Lemma no_budget_no_retry_witness :
  gets (trace (snd (Process
                      (mkProcessor "in" "out" "TSLA" "sell" 0 0 false "http://h")
                      (Sample.world [Sample.jsonLine "1" "TSLA" "sell"]
                                    Sample.refused))))
  = ["http://h/1"%string].
Proof.
  apply (proj2 (no_budget_no_retry
                  (mkProcessor "in" "out" "TSLA" "sell" 0 0 false "http://h")
                  (Sample.world [Sample.jsonLine "1" "TSLA" "sell"] Sample.refused)
                  (Z.le_refl 0))
               [Sample.jsonLine "1" "TSLA" "sell"] None);
    reflexivity.
Defined.

(** ** How many requests a replay can send *)

Lemma gets_log (lvl : Level) (m : Message) (st : State) :
  gets (trace (log lvl m st)) = gets (trace st).
Proof. simpl. rewrite gets_app. simpl. apply app_nil_r. Qed.

Lemma retryLoop_request_bound (p : Processor) (W : World) (order : Order) (m : nat) :
  forall retryAttempts st,
    Z.to_nat (Retries p - retryAttempts) = m ->
    2 * (Z.of_nat (List.length (gets (trace (snd (retryLoop p W order retryAttempts st)))))
         - Z.of_nat (List.length (gets (trace st))))
    <= Z.of_nat m * (Z.of_nat m + 3).
Proof.
  induction m as [|m IH]; intros ra st Hm; rewrite retryLoop_unfold.
  - destruct (Z.ltb_spec ra (Retries p)) as [H|H]; [lia|]. cbn [snd]. lia.
  - destruct (Z.ltb_spec ra (Retries p)) as [H|H]; [|lia].
    destruct (processOrder_gets_sleeps p W order ra
                (log InfoLevel (MsgRetryAttempt (ra + 1) (Retries p) (OrderID order)) st))
      as [j [Hj [Hg _]]].
    rewrite gets_log in Hg.
    apply (f_equal (@List.length string)) in Hg.
    rewrite length_app, repeat_length in Hg.
    destruct (processOrder p W order ra _) as [[err|] st1]; cbn [snd] in Hg |- *.
    + specialize (IH (ra + 1) (log WarnLevel (MsgRetryFailed (OrderID order) err) st1)).
      rewrite gets_log in IH. nia.
    + nia.
Qed.

Lemma unreachable_request_sum (retries : Z) (m : nat) :
  forall from,
    Z.to_nat (retries - from) = m ->
    2 * Z.of_nat (list_sum (map (fun i => S (Z.to_nat (retries - i))) (countFrom from m)))
    = Z.of_nat m * (Z.of_nat m + 3).
Proof.
  induction m as [|m IH]; intros from Hm; [reflexivity|].
  cbn [countFrom map list_sum fold_right].
  change (fold_right Nat.add 0%nat ?l) with (list_sum l).
  specialize (IH (from + 1)). rewrite Hm. nia.
Qed.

+-------+

- **About this task**:
From the line containing "2 * Z.of_nat" through the last line of the records above, reproduce every line exactly.

- **Your solution**:
    2 * Z.of_nat (list_sum (map (fun i => S (Z.to_nat (retries - i))) (countFrom from m)))
    = Z.of_nat m * (Z.of_nat m + 3).
Proof.
  induction m as [|m IH]; intros from Hm; [reflexivity|].
  cbn [countFrom map list_sum fold_right].
  change (fold_right Nat.add 0%nat ?l) with (list_sum l).
  specialize (IH (from + 1)). rewrite Hm. nia.
Qed.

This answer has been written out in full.